The Philippines has the greatest number of overseas migrant workers – 10 percent of the country’s population. Many of them are unskilled, domestic workers and women, but there are also a large number of sailors, dock workers and nurses working overseas.
APL also aims to use forums like the AEPF to help it build a transnational network of trade union and labour organizations, across Asia and Europe and the globe, to help fight against free trade agreements (FTAs), which have negative impacts on all. “This,” said Joshua, “is especially hard in Asia because the unions are very weak. Some are even state controlled or they are too close to business, even in the Philippines.”

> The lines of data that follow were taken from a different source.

(** *** UTF-16 *)

(** No surrogate pair is cut between two lists of units. *)
Definition uncut (a b : list Z) : Prop :=
  forall u v, last a = Some u -> head b = Some v -> is_high u = true -> is_low v = true -> False.

Lemma decode_utf16_app a b : uncut a b -> decode_utf16 (a ++ b) = decode_utf16 a ++ decode_utf16 b.
Proof.
  remember (length a) as n eqn:Hn. revert a Hn. induction (lt_wf n) as [n _ IH]. intros a -> Hu.
  destruct a as [|u r]; [done|].
  assert (Hr : uncut r b).
  { intros x y Hx Hy. apply (Hu x y); [|done]. destruct r; [done|exact Hx]. }
  assert (IHr : decode_utf16 (r ++ b) = decode_utf16 r ++ decode_utf16 b).
  { apply (IH (length r)); [cbn; lia|done|done]. }
  cbn [app decode_utf16]. destruct (is_low u) eqn:Hl; [by rewrite IHr|].
  destruct (is_high u) eqn:Hh; [|by rewrite IHr].
  destruct r as [|v r]; cbn [app] in *.
  - destruct b as [|v b]; [done|]. destruct (is_low v) eqn:Hv; [|done].
    exfalso. by apply (Hu u v).
  - destruct (is_low v); [|by rewrite IHr]. cbn [app]. f_equal.
    apply (IH (length r)); [cbn; lia|done|]. intros x y Hx Hy. apply (Hr x y); [|done].
    destruct r; [done|exact Hx].
Qed.

Definition units (endian : Endian) (s : list Z) : list Z :=
  match endian with Little => units_le s | Big => units_be s end.

Definition unit_of (endian : Endian) (a b : Z) : Z :=
  match endian with Little => a + 256 * b | Big => 256 * a + b end.

Lemma units_app endian x y : (length x mod 2 = 0)%nat -> units endian (x ++ y) = units endian x ++ units endian y.
Proof.
  remember (length x) as n eqn:Hn. revert x Hn. induction (lt_wf n) as [n _ IH]. intros x -> Hx.
  destruct x as [|a [|b x]]; [by destruct endian|done|].
  assert (E : units endian (x ++ y) = units endian x ++ units endian y).
  { apply (IH (length x)); [cbn; lia|done|]. cbn [length] in Hx.
    by rewrite <- (Nat.Div0.mod_add (length x) 1 2), Nat.add_comm. }
  by destruct endian; cbn in *; rewrite E.
Qed.

Lemma units_pair endian a b y : units endian (a :: b :: y) = unit_of endian a b :: units endian y.
Proof. by destruct endian. Qed.

(** The result of two parts. *)
Definition both {E} (r1 r2 : result E (list Z)) : option (list Z) :=
  match r1, r2 with
  | Ok a, Ok b => Some (a ++ b)
  | _, _ => None
  end.

Definition to_option {E A} (r : result E A) : option A :=
  match r with Ok a => Some a | Err _ => None end.

Lemma from_utf16_app a b : uncut a b ->
  from_utf16_lossy (a ++ b) = from_utf16_lossy a ++ from_utf16_lossy b /\
  from_utf16 (a ++ b) = match from_utf16 a, from_utf16 b with Some s, Some t => Some (s ++ t) | _, _ => None end.
Proof.
  intros Hu. unfold from_utf16_lossy, from_utf16. rewrite decode_utf16_app by done. split.
  - by rewrite fmap_app, encode_all_app.
  - rewrite omap_app, encode_all_app. repeat case_bool_decide; rewrite ?Forall_app in *; tauto.
Qed.

Lemma utf16_split endian lossy x y :
  (length x mod 2 = 0)%nat -> uncut (units endian x) (units endian y) ->
  (forall u, units endian y = [] -> last (units endian x) = Some u -> is_high u = false) ->
  to_option (bytes_to_utf16_string (x ++ y) endian lossy) =
  both (bytes_to_utf16_string x endian lossy) (bytes_to_utf16_string y endian lossy).
Proof.
  intros Hx Hu Hlast. unfold bytes_to_utf16_string. fold (units endian (x ++ y)) (units endian x) (units endian y).
  assert (Hodd : (length (x ++ y) mod 2 = length y mod 2)%nat).
  { rewrite length_app, <- Nat.Div0.add_mod_idemp_l, Hx. done. }
  rewrite Hodd, Hx. cbn [Nat.eqb negb]. rewrite andb_false_r. cbn match.
  rewrite units_app by done. destruct (from_utf16_app _ _ Hu) as [E1 E2].
  destruct lossy; cbn [negb andb].
  - rewrite E1. cbn [result_bind both to_option]. f_equal.
    destruct (length y mod 2 =? 0)%nat; cbn [negb andb]; [done|].
    replace (last (units endian x ++ units endian y)) with
      (match units endian y with [] => last (units endian x) | _ => last (units endian y) end).
    2:{ destruct (units endian y); [by rewrite app_nil_r|by rewrite last_app_cons]. }
    destruct (units endian y) as [|v us] eqn:Ey; [|by repeat case_match; rewrite ?app_assoc].
    cbn [last]. destruct (last (units endian x)) as [u|] eqn:El; [|cbn [negb]; by rewrite app_assoc].
    rewrite (Hlast u) by done. cbn [negb]. by rewrite app_assoc.
  - destruct (negb (length y mod 2 =? 0)%nat) eqn:Ho; cbn [andb].
    { cbn. by destruct (lib_result (from_utf16 (units endian x))). }
    rewrite E2. by destruct (from_utf16 (units endian x)), (from_utf16 (units endian y)).
Qed.

Lemma utf8_split lossy data rest : Forall byte_ok data ->
  let n := (length data - utf8_incomplete_tail data)%nat in
  to_option (bytes_to_utf8_string (data ++ rest) lossy) =
  both (bytes_to_utf8_string (take n data) lossy) (bytes_to_utf8_string (drop n data ++ rest) lossy).
Proof.
  intros Hb n. unfold bytes_to_utf8_string. pose proof (utf8_decode_split data rest Hb) as E. fold n in E.
  destruct lossy.
  - unfold from_utf8_lossy. rewrite E. cbn. by rewrite fmap_app, encode_all_app.
  - unfold utf8_valid. rewrite E. repeat case_bool_decide; rewrite ?Forall_app in *; try tauto.
    cbn. by rewrite app_assoc, take_drop.
Qed.

(** The last unit of a list of even length. *)
Lemma split_last_two (x : list Z) n : length x = S (S n) -> exists y a b, x = y ++ [a; b] /\ length y = n.
Proof.
  intros Hl. destruct (drop n x) as [|a [|b [|c y]]] eqn:Ed; apply (f_equal length) in Ed as El;
    rewrite length_drop in El; cbn in El; try lia.
  exists (take n x), a, b. rewrite <- Ed, take_drop, length_take. split; [done|lia].
Qed.

Lemma units_last endian x n : length x = S (S n) -> (n mod 2 = 0)%nat ->
  last (units endian x) = Some (unit_of endian (nth n x 0) (nth (S n) x 0)).
Proof.
  intros (y & a & b & -> & <-)%split_last_two Hn. rewrite units_app by done.
  rewrite !app_nth2 by lia. rewrite Nat.sub_diag, Nat.sub_succ_l, Nat.sub_diag by lia.
  rewrite units_pair. replace (units endian []) with (@nil Z) by (by destruct endian). by rewrite last_snoc.
Qed.

(** [decode_end] of the two byte orders. *)
Definition utf16_end (endian : Endian) (data : list Z) : nat :=
  decode_end (match endian with Little => Utf16le | Big => Utf16be end) data.

Lemma utf16_end_split endian lossy data rest :
  let n := utf16_end endian data in
  (n <= length data)%nat /\
  to_option (bytes_to_utf16_string (data ++ rest) endian lossy) =
  both (bytes_to_utf16_string (take n data) endian lossy) (bytes_to_utf16_string (drop n data ++ rest) endian lossy).
Proof.
  intros n. set (m := (length data - length data mod 2)%nat).
  assert (Hm : (m mod 2 = 0)%nat).
  { unfold m. pose proof (Nat.div_mod_eq (length data) 2).
    replace (_ - _)%nat with (length data / 2 * 2)%nat by lia. apply Nat.Div0.mod_mul. }
  assert (Hn : n = if (2 <=? m)%nat then
      if is_high (unit_of endian (nth (m - 2) data 0) (nth (m - 1) data 0)) then (m - 2)%nat else m
    else m) by (by destruct endian).
  assert (Hlen : forall k, (k <= m)%nat -> length (take k data) = k) by (intros k Hk; rewrite length_take; lia).
  assert (Hle : (n <= m)%nat) by (rewrite Hn; repeat case_match; lia). split; [lia|].
  rewrite <- (take_drop n data) at 1. rewrite <- app_assoc.
  destruct (2 <=? m)%nat eqn:H2; bool_to_prop.
  2:{ assert (Hm0 : (m = 0)%nat) by (destruct m as [|[|m']]; [done|done|lia]).
      rewrite Hn, Hm0. apply utf16_split; [done|by intros ? ? ?; destruct endian|by destruct endian]. }
  assert (Hm2 : ((m - 2) mod 2 = 0)%nat).
  { rewrite <- (Nat.Div0.mod_add (m - 2) 1 2). by replace (m - 2 + 1 * 2)%nat with m by lia. }
  destruct (split_last_two (take m data) (m - 2)) as (y & a & b & Ey & Hy); [rewrite Hlen; lia|].
  assert (Hd : data = y ++ a :: b :: drop m data).
  { rewrite <- (take_drop m data) at 1. rewrite Ey, <- app_assoc. done. }
  remember (drop m data) as z eqn:Hz0.
  assert (Hab : nth (m - 2) data 0 = a /\ nth (m - 1) data 0 = b).
  { rewrite Hd, !app_nth2 by lia. rewrite Hy.
    replace (m - 2 - (m - 2))%nat with 0%nat by lia. by replace (m - 1 - (m - 2))%nat with 1%nat by lia. }
  destruct Hab as [Ha Hb]. rewrite Ha, Hb in Hn. destruct (is_high (unit_of endian a b)) eqn:Hh; rewrite Hn.
  - assert (Hy' : take (m - 2) data = y) by (rewrite Hd, <- Hy; apply take_app_length).
    assert (Hz : drop (m - 2) data = a :: b :: z) by (rewrite Hd, <- Hy; apply drop_app_length).
    rewrite Hy', Hz. cbn [app]. apply utf16_split; [by rewrite Hy| |by rewrite units_pair].
    intros u v _. rewrite units_pair. intros [= <-] _ Hl. unfold is_high, is_low, in_range in *. bool_to_prop. lia.
  - assert (El : last (units endian (take m data)) = Some (unit_of endian a b)).
    { rewrite (units_last _ _ (m - 2)); [|rewrite Hlen; lia|done].
      rewrite Ey, !app_nth2 by lia. rewrite Hy. replace (m - 2 - (m - 2))%nat with 0%nat by lia.
      by replace (S (m - 2) - (m - 2))%nat with 1%nat by lia. }
    apply utf16_split; [rewrite Hlen by lia; done| |].
    + intros u v. rewrite El. intros [= <-]. congruence.
    + intros u _. rewrite El. by intros [= <-].
Qed.

(** ** Decoding a stream *)

Definition text_encoder (e : Encoder) : Prop := e = Utf8 \/ e = Utf16le \/ e = Utf16be \/ e = Windows1252.

Section Stream.
Context `{Codecs}.

Lemma decode_end_split e lossy data rest : text_encoder e -> Forall byte_ok data ->
  let n := decode_end e data in
  (n <= length data)%nat /\
  to_option (encode_to_string e (data ++ rest) lossy) =
  both (encode_to_string e (take n data) lossy) (encode_to_string e (drop n data ++ rest) lossy).
Proof.
  intros He Hb n. destruct He as [-> |[-> |[-> | ->]]]; cbn [encode_to_string].
  - split; [unfold n, decode_end; lia|by apply utf8_split].
  - apply (utf16_end_split Little).
  - apply (utf16_end_split Big).
  - split; [done|]. unfold n, decode_end. rewrite firstn_all, drop_all. cbn.
    unfold bytes_to_windows1252_string. by rewrite fmap_app, encode_all_app.
Qed.

(** The text of bytes that are still to be decoded. *)
Definition text_of (d : text_decoder) (data : list Z) : option (list Z) :=
  let data := if ignore_bom d || bom_seen d then data else drop (bom_skip (encoder d) data) data in
  to_option (encode_to_string (encoder d) data (negb (fatal d))).

Definition fresh (d : text_decoder) : text_decoder := set_bom_seen false (set_pending [] d).

Lemma decode_final c d :
  decode c false d =
  (match text_of d (pending d ++ default [] c) with Some t => Ok t | None => Err TypeError end, fresh d).
Proof.
  unfold decode, text_of. cbn [ignore_bom bom_seen encoder set_pending].
  set (data := pending d ++ default [] c).
  assert (Hd : forall data' d', encoder d' = encoder d -> fatal d' = fatal d -> fresh d' = fresh d ->
    pending d' = [] -> decode_data data' false d' =
    (match to_option (encode_to_string (encoder d) data' (negb (fatal d))) with
     | Some t => Ok t | None => Err TypeError end, fresh d)).
  { intros data' d' He Hf Hfr Hp. unfold decode_data. cbn [andb]. rewrite firstn_all, He, Hf.
    assert (E : set_bom_seen false d' = fresh d) by (rewrite <- Hfr; destruct d'; cbn in *; by subst).
    destruct (encode_to_string _ _ _); cbn; [by rewrite E|by rewrite <- Hfr]. }
  destruct (ignore_bom d || bom_seen d) eqn:E.
  - replace (negb (ignore_bom d) && negb (bom_seen d)) with false by (by destruct (ignore_bom d), (bom_seen d)).
    by apply Hd.
  - replace (negb (ignore_bom d) && negb (bom_seen d)) with true by (by destruct (ignore_bom d), (bom_seen d)).
    destruct (bom_skip (encoder d) data) as [|k]; cbn [Nat.ltb Nat.leb andb]; [|by apply Hd].
    rewrite drop_0. case_bool_decide; by apply Hd.
Qed.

Their work also involves popular education among workers. Sadly, while trade has a massive impact on the lives of the working people, the truth is many of the workers have yet to make the link between their poverty and insecurity, and the FTAs. Most people have no spare energy to focus on issues beyond their immediate survival. “When this is so difficult, how can they be concerned about international politics?” asked Joshua. However, APL had quite some success through an initiative to educate and mobilise workers in opposition to the Japan FTA.
“It is very hard to expect much from the governments of Europe and Asia, because none of them are really democratic. But, having said that, I think if ASEM8 [Asia-Europe Meeting] really wants to be relevant to the lives of the working class then I would like to see them roll back the neoliberal project that many governments have instituted in their own countries, and enable workers to organize more effectively.”
“It’s not really a regional block,” said Joshua, “it doesn’t operate as such. It was founded as a bulwark against communism. Then at the end of Cold War – it became a body that had to search for rationale; so trade is its new thing.”
ASEAN has a charter, “says Joshua, “but to develop the institutions and the culture of working together is much more difficult, and most ASEAN countries just do their own thing and focus on bi-lateral agreements.”
“China deals bilaterally with each of the others,” said Joshua, and “the EU deals individually with ASEAN members, so that it could avoid controversy of including Burma, against which it has sanctions, in its negotiations. This also invalidates the union.”
Also, Joshua added, most of the people negotiating these free trade agreements are not elected. “For example, the Japan Partnership Agreement with the Philippines was secretly negotiated – and it actually violated the constitution! This had been blocked for 2 years, but in the end the Senate voted for it. Because Japan is a biggest source of foreign direct investment.”